Center for Shared Insight, PC

Divorce Recovery: Creating space for feeling and healing

February 4, 2022
Posted By: Kristen Hick, Psy.D.

There is so much to do post-divorce, from reimagining life without your spouse to helping your kids and family understand the changes, it is easy to feel both overwhelmed and excited about what lies ahead. For a long time, you might be stuck in the logistics of your post-divorce life, sorting through new school pickup schedules or work adjustments to accommodate the changes to your personal life. Or, you may be celebrating your new found “freedom” reconnecting with friends and going out more often. Therefore, you might not take the time you need to feel the emotions of your divorce and address your healing.

In this post, we provide some tips and insights on how you can prioritize your healing and recognize your authentic feelings post-divorce so that you can live a more fulfilling life. Working through these emotions also prevents you from taking your unresolved pain into your next relationship.

Make space for grieving

In my work at Center for Shared Insight in Denver, Colorado, it seems as if only a small subset of people who go through a divorce really make time for their healing post-divorce. This results in a world where many wounded people are walking around without having sought and received the help and support they need. Many people take their unresolved issues into their next dating relationship. In fact, their reactions in future relationships are often due to the same stuff coming up in different ways and pain manifesting in a new relationship after a triggering event, based on their unresolved past. 

To avoid this lingering and recurring pain, the full cycle of grief and healing should be worked through. Let emotions and reactions come up and run their course before you start dating post-divorce, and be careful not to take your emotions out on family and friends as you start to feel anger, fear, rejection, uncertainty, depression, and more. You may even have periods where you feel numb or unable to feel, and know that is normal as well. Grief has a non-linear timeline so give yourself the time you need to feel resolved about your divorce. 

Choose Coping Mechanisms

Notice the coping mechanisms that come most naturally to you. Some people choose to connect with nature during grief, whereas others reach out to friends to verbally process their pain. Honor the activities (or even the stillness) that are surfacing as natural next steps in your healing process. Steps to consider in the process of grief include:

  1. Organize: The transition from a married to a single person can be logistically overwhelming. Make lists, prioritize, and therefore carve out space for healing activities. Creating need-to-do and want-to-do lists can also be helpful as you address both life’s priorities and your own renewed interests.

  2. Reimagine: From your living space to your career, you have the opportunity to reinvent the world you live in at this pivotal time in your life. Reflect on where you are and the vision for your future world, and define the steps it will take to get there. That could be as simple as painting your house or as extensive as going back to school to pursue a new career path.

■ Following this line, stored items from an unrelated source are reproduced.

Definition small_annot : DataFrame Q :=
  mkDF ["gene"; "CAG"; "genus"]
    [ {[ "gene" := VStr "g1"; "CAG" := VInt 1; "genus" := VStr "Escherichia" ]};
      {[ "gene" := VStr "g2"; "CAG" := VInt 2; "genus" := VStr "Bacteroides" ]};
      {[ "gene" := VStr "g3"; "CAG" := VInt 2 ]} ].

(** Genes without any genus. *)
Definition unlabelled_annot : DataFrame Q :=
  mkDF ["gene"; "CAG"; "genus"]
    [ {[ "gene" := VStr "g1"; "CAG" := VInt 1 ]};
      {[ "gene" := VStr "g2"; "CAG" := VInt 2 ]} ].

(** * Properties *)

(** ** Taxonomy *)

Section TaxonomyFacts.

Variable taxonomy_df : gmap string Tax.Taxon.

Lemma ancestors_acc depth tax_id a :
  Tax.ancestors taxonomy_df depth tax_id a
  = (λ c, (a ++ c)%list) <$> Tax.ancestors taxonomy_df depth tax_id [].
Proof.
  revert tax_id a. induction depth as [|d IH]; intros tax_id a; [done|].
  simpl. destruct (Tax.parent taxonomy_df tax_id) as [p|]; [|done].
  destruct (String.eqb p tax_id); [done|].
  rewrite (IH p (a ++ [tax_id])%list), (IH p [tax_id]).
  destruct (Tax.ancestors taxonomy_df d p []) as [c|]; simpl; [|done].
  by rewrite <- app_assoc.
Qed.
(** The guided loop of command [a]; it returns the last value assigned to
    [cmd]. *)
Fixpoint guided_fix_all (fuel : nat) (cmd : string) : M (option string) :=
  match fuel with
  | 0 => mret None
  | S fuel' =>
      parts ← get_parts;
      r ← reanalyze_with (rebuild_path parts);
      let '(current_raw, current_entries) := r in
      match broken_entries current_entries with
      | [] => mret (Some cmd)
      | target_entry :: _ =>
          let cmd := str_of_nat (index target_entry) in
          if negb (isdigit cmd) then mret (Some cmd)
          else
            let target_idx := int cmd in
            match entry_with_index current_entries target_idx with
            | None => mret (Some cmd)
            | Some e => _apply_fix_for_entry e;; guided_fix_all fuel' cmd
            end
      end
  end.

Fixpoint fix_loop (fuel : nat) : M (option unit) :=
  match fuel with
  | 0 => mret None
  | S fuel' =>
      line ← input;
      let cmd := lower (strip line) in
      if String.eqb cmd "q" then
        logger_info "Fix session quit by user" [];;
        mret (Some ())
      else if String.eqb cmd "p" then
        parts ← get_parts;
        let proposed := rebuild_path parts in
        _ ← reanalyze_with proposed;
        logger_info "Preview requested" [];;
        fix_loop fuel'
      else
        r ← (if String.eqb cmd "a" then guided_fix_all fuel' cmd
             else mret (Some cmd));
        match r with
        | None => mret None
        | Some cmd =>
            if negb (isdigit cmd) then fix_loop fuel'
            else
              let target_idx := int cmd in
              parts ← get_parts;
              r ← reanalyze_with (rebuild_path parts);
              let '(current_raw, current_entries) := r in
              match entry_with_index current_entries target_idx with
              | None => fix_loop fuel'
              | Some e =>
                  if exists_ e && is_dir e then fix_loop fuel'
                  else
                    _apply_fix_for_entry e;;
                    parts ← get_parts;
                    _ ← reanalyze_with (rebuild_path parts);
                    fix_loop fuel'
              end
        end
  end.

(** The parts the session starts from:
    [[p for p in (raw_path.split(os.pathsep) if raw_path else []) if p]]. *)
Definition initial_parts (raw_path : string) : list string :=
  List.filter truthy (split_path raw_path).

Definition interactive_fix_broken_paths (fuel : nat) (raw_path : string)
    (entries : list Entry) : M (option (string * list Entry)) :=
  put_parts (initial_parts raw_path);;
  match broken_entries entries with
  | [] => mret (Some (raw_path, entries))
  | _ =>
      logger_info "Starting interactive fix session" [];;
      logger_info "Original PATH: %s" [ArgStr raw_path];;
      parts ← get_parts;
      _ ← reanalyze_with (rebuild_path parts);
      r ← fix_loop fuel;
      match r with
      | None => mret None
      | Some _ =>
          parts ← get_parts;
          let proposed := rebuild_path parts in
          logger_info "Interactive fix session complete" [];;
          logger_info "Proposed PATH: %s" [ArgStr proposed];;
          r ← reanalyze_with proposed;
          mret (Some r)
      end
  end.

(** *** The entry point

    [main] with what it reads from the process: [sys.argv], the resolved
    path of the script, [sys.version] and the name of the log file that
    [setup_logger] chose.  It returns the last [raw_path], [entries] and
    [grouped] it reported, and the object printed for [--json]. *)

Definition main (fuel : nat) (argv : list string)
    (script_file sys_version path_log_file : string)
  : M (option (string * list Entry * list (string * list Entry)
               * option json_data)) :=
  let want_json := bool_decide ("--json" ∈ argv) in
  let force_fix := bool_decide ("--fix" ∈ argv) in
  r ← query analyze_path;
  let '(raw_path, entries, grouped) := r in
  logger_info "PATH Inspector run started" [];;
  logger_info "Script: %s" [ArgStr script_file];;
  logger_info "Python: %s" [ArgStr (replace (ascii_of_nat 10) " " sys_version)];;
  logger_info "Entries=%d" [ArgInt (length entries)];;
  let broken := List.filter is_broken entries in
  let dups := List.filter is_duplicate entries in
  let shadowed := List.filter is_shadowed entries in
  logger_info "Broken=%d Duplicates=%d Shadowed=%d"
    [ArgInt (length broken); ArgInt (length dups); ArgInt (length shadowed)];;
  want_fix ← match broken with
             | [] => mret false
             | _ =>
                 if force_fix then mret true
                 else
                   line ← input;
                   let resp := lower (strip line) in
                   mret (String.eqb resp "y")
             end;
  r ← (if want_fix : bool then
         r ← interactive_fix_broken_paths fuel raw_path entries;
         match r with
         | None => mret None
         | Some (raw_path, entries) =>
             grouped ← main_regroup raw_path;
             mret (Some (raw_path, entries, grouped))
         end
       else mret (Some (raw_path, entries, grouped)));
  match r with
  | None => mret None
  | Some (raw_path, entries, grouped) =>
      let data :=
        if want_json then Some (make_json raw_path entries path_log_file)
        else None in
      logger_info "PATH Inspector run finished" [];;
      mret (Some (raw_path, entries, grouped, data))
  end.

End WithOS.

End Paths.

(** ** A small concrete platform

    Directories are a list of absolute paths; [mkdir] fails below the
    [locked] prefixes and [stat] fails on the [unreadable] paths.  There
    are no symbolic links and no environment variables, and [~user] has no
    home. *)

Module Posix.

Import Py.

Record fs := { dirs : list string; locked : list string;
               unreadable : list string }.

Definition mem (x : string) (l : list string) : bool := bool_decide (x ∈ l).

(** [posixpath.normpath]. *)
Definition normpath_step (initial_slashes : nat) (new_comps : list string)
    (comp : string) : list string :=
  if String.eqb comp "" || String.eqb comp "." then new_comps
  else if negb (String.eqb comp "..")
          || ((initial_slashes =? 0)%nat && bool_decide (new_comps = []))
          || (match last new_comps with
              | Some c => String.eqb c ".."
              | None => false
              end)
  then new_comps ++ [comp]
  else removelast new_comps.

Definition posix_normpath (path : string) : string :=
  if negb (truthy path) then "."
  else
    let initial_slashes :=
      if startswith path "/" then
        if startswith path "//" && negb (startswith path "///") then 2 else 1
      else 0 in
    let comps := foldl (normpath_step initial_slashes) [] (split "/" path) in
    let path := join "/" comps in
    let path := String.concat "" (replicate initial_slashes "/") +:+ path in
    if truthy path then path else ".".

Definition expand (environ : gmap string string) (p : string)
  : result string :=
  if startswith p "~" then
    raise (Exn "RuntimeError" "Could not determine home directory.")
  else mret (Paths.path_str (Paths.Path p)).

Definition stat (f : fs) (p : string) : result bool :=
  if mem p (unreadable f) then
    raise (Exn "PermissionError" ("[Errno 13] Permission denied: '" +:+ p +:+ "'"))
  else mret (mem p (dirs f)).

(** The names [n] with [p/n] a directory. *)
Definition listdir (f : fs) (p : string) : result (list string) :=
  if mem p (dirs f) then
    mret (omap (λ d, match strip_prefix (rstrip "/" p +:+ "/") d with
                     | Some n => if truthy n && negb (contains "/" n)
                                 then Some n else None
                     | None => None
                     end) (dirs f))
  else raise (Exn "FileNotFoundError" ("[Errno 2] No such file or directory: '" +:+ p +:+ "'")).

(** [p] and the directories above it. *)
Fixpoint upwards (anchor : string) (rp : list string) : list string :=
  Paths.path_str {| Paths.root := anchor; Paths.rparts := rp |} ::
  match rp with
  | [] => []
  | _ :: up => upwards anchor up
  end.

Definition mkdir_p (f : fs) (p : string) : result unit * fs :=
  if existsb (λ l, startswith p l) (locked f) then
    (raise (Exn "PermissionError" ("[Errno 13] Permission denied: '" +:+ p +:+ "'")), f)
  else
    (mret (), {| dirs := dirs f ++
                         List.filter (λ d, negb (mem d (dirs f)))
                           (rev (upwards (Paths.root (Paths.Path p))
                                         (Paths.rparts (Paths.Path p))));
                 locked := locked f; unreadable := unreadable f |}).

#[global] Instance os : OS := {|
  FS := fs;
  HOME := "/Users/dave";
  expanduser_vars := expand;
  normpath := posix_normpath;
  path_exists := stat;
  path_is_dir := stat;
  path_resolve := λ _ p, mret p;
  path_iterdir := listdir;
  path_mkdir := mkdir_p;
|}.

End Posix.

(** ** Ancestor directories

    The segments of a path are what lies between its separators.  A
    directory [a] is a strict ancestor of [b] when the two differ and the
    segments of [a], its trailing separators aside, are a proper prefix of
    the segments of [b]: the match ends on a segment boundary of [b]. *)

Definition segments (s : string) : list string := Py.split Py.os_sep s.

Definition strict_ancestor_dir (a b : string) : Prop :=
  a ≠ b ∧
  ∃ rest, rest ≠ [] ∧ segments b = segments (Py.rstrip Py.os_sep a) ++ rest.

(** Among the entries before [e] that are strict ancestors of it, the one
    closest to [e] in snapshot order, and the one farthest from it. *)
Definition prior_ancestor (entries : list Paths.Entry) (e ea : Paths.Entry)
  : Prop :=
  ea ∈ entries ∧ Paths.index ea < Paths.index e ∧
  strict_ancestor_dir (Paths.normalized ea) (Paths.normalized e).

Definition nearest_prior_ancestor (entries : list Paths.Entry)
    (e : Paths.Entry) (k : nat) : Prop :=
  ∃ ek, prior_ancestor entries e ek ∧ Paths.index ek = k ∧
        ∀ ea, prior_ancestor entries e ea → Paths.index ea ≤ k.

Definition first_prior_ancestor (entries : list Paths.Entry)
    (e : Paths.Entry) (k : nat) : Prop :=
  ∃ ek, prior_ancestor entries e ek ∧ Paths.index ek = k ∧
        ∀ ea, prior_ancestor entries e ea → k ≤ Paths.index ea.

(** ** The classifier as an ordered rule table

    The reading of [classify] that the specification gives: a list of
    rules tried in order, the first that applies giving the result.  The
    Homebrew rule is written twice: as the specification words it (the
    path has a [Cellar] component), and as the code tests it (the text
    [/Cellar/] occurs in the path, or [/cellar/] in its lower-cased
    form). *)

Module Rules.

Import Py Paths.

Definition rule : Type := string → option (string * string).

(** A path that starts with one of the prefixes. *)
Definition rule_prefix (prefixes : list string) (r : string * string) : rule :=
  λ p, if startswith_any p prefixes then Some r else None.

(** The path has a component of that name: one of the pieces between
    its separators. *)
Definition has_component (name p : string) : bool :=
  bool_decide (name ∈ split os_sep p).

(** A package-manager prefix, with the reason chosen by [cellar]. *)
Definition rule_brew_by (cellar : string → bool) : rule :=
  λ p,
    if startswith_any p BREW_PREFIXES then
      Some ("Homebrew", if cellar p then "brew cellar" else "brew prefix")
    else None.

(** The rule in the words of the specification: the reason is
    ['brew cellar'] when the path contains a [Cellar] component. *)
Definition rule_brew : rule := rule_brew_by (has_component "Cellar").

View this as an opportunity to create the life you want.

  3. Connect: Identify the friends and family members who can not only be a sounding board but can also be a partner in your feelings, supporting your reflection and coping strategies, maybe even with some tough love as they encourage you to take next steps that can sometimes be uncomfortable. A connection can also come in the form of support groups, online forums, therapy, yoga, meditation, and more.

  4. Reflect: Keep a journal, spend quiet time in reflection, and allow yourself some unstructured time to feel, document, and reflect on where you are and where you want to be. Try to remove distractions like your phone and television during this important time. Work some self-care into this part of your process too, taking a warm bath, reading a self-help book, or taking a long walk in nature in order to clear your mind. Revisit what you write in this journal regularly and where you want to be in one month, one year, and one decade. Note interests and hobbies you may have lost sight of during your marriage and commit to revisiting those interests. Documenting details often results in manifesting the results you want due to a higher commitment to your unique vision for your life.

    At Center for Shared Insight, we recognize how hard it can be to do the work alone when it comes to truly addressing your feelings and healing from your past. We regularly work with clients who, just like you, are going through difficult changes and dealing with unresolved pain. If you can use some extra support to ensure you work through all the emotions in your divorce and live your best life possible, contact us to learn more about how our therapists can help.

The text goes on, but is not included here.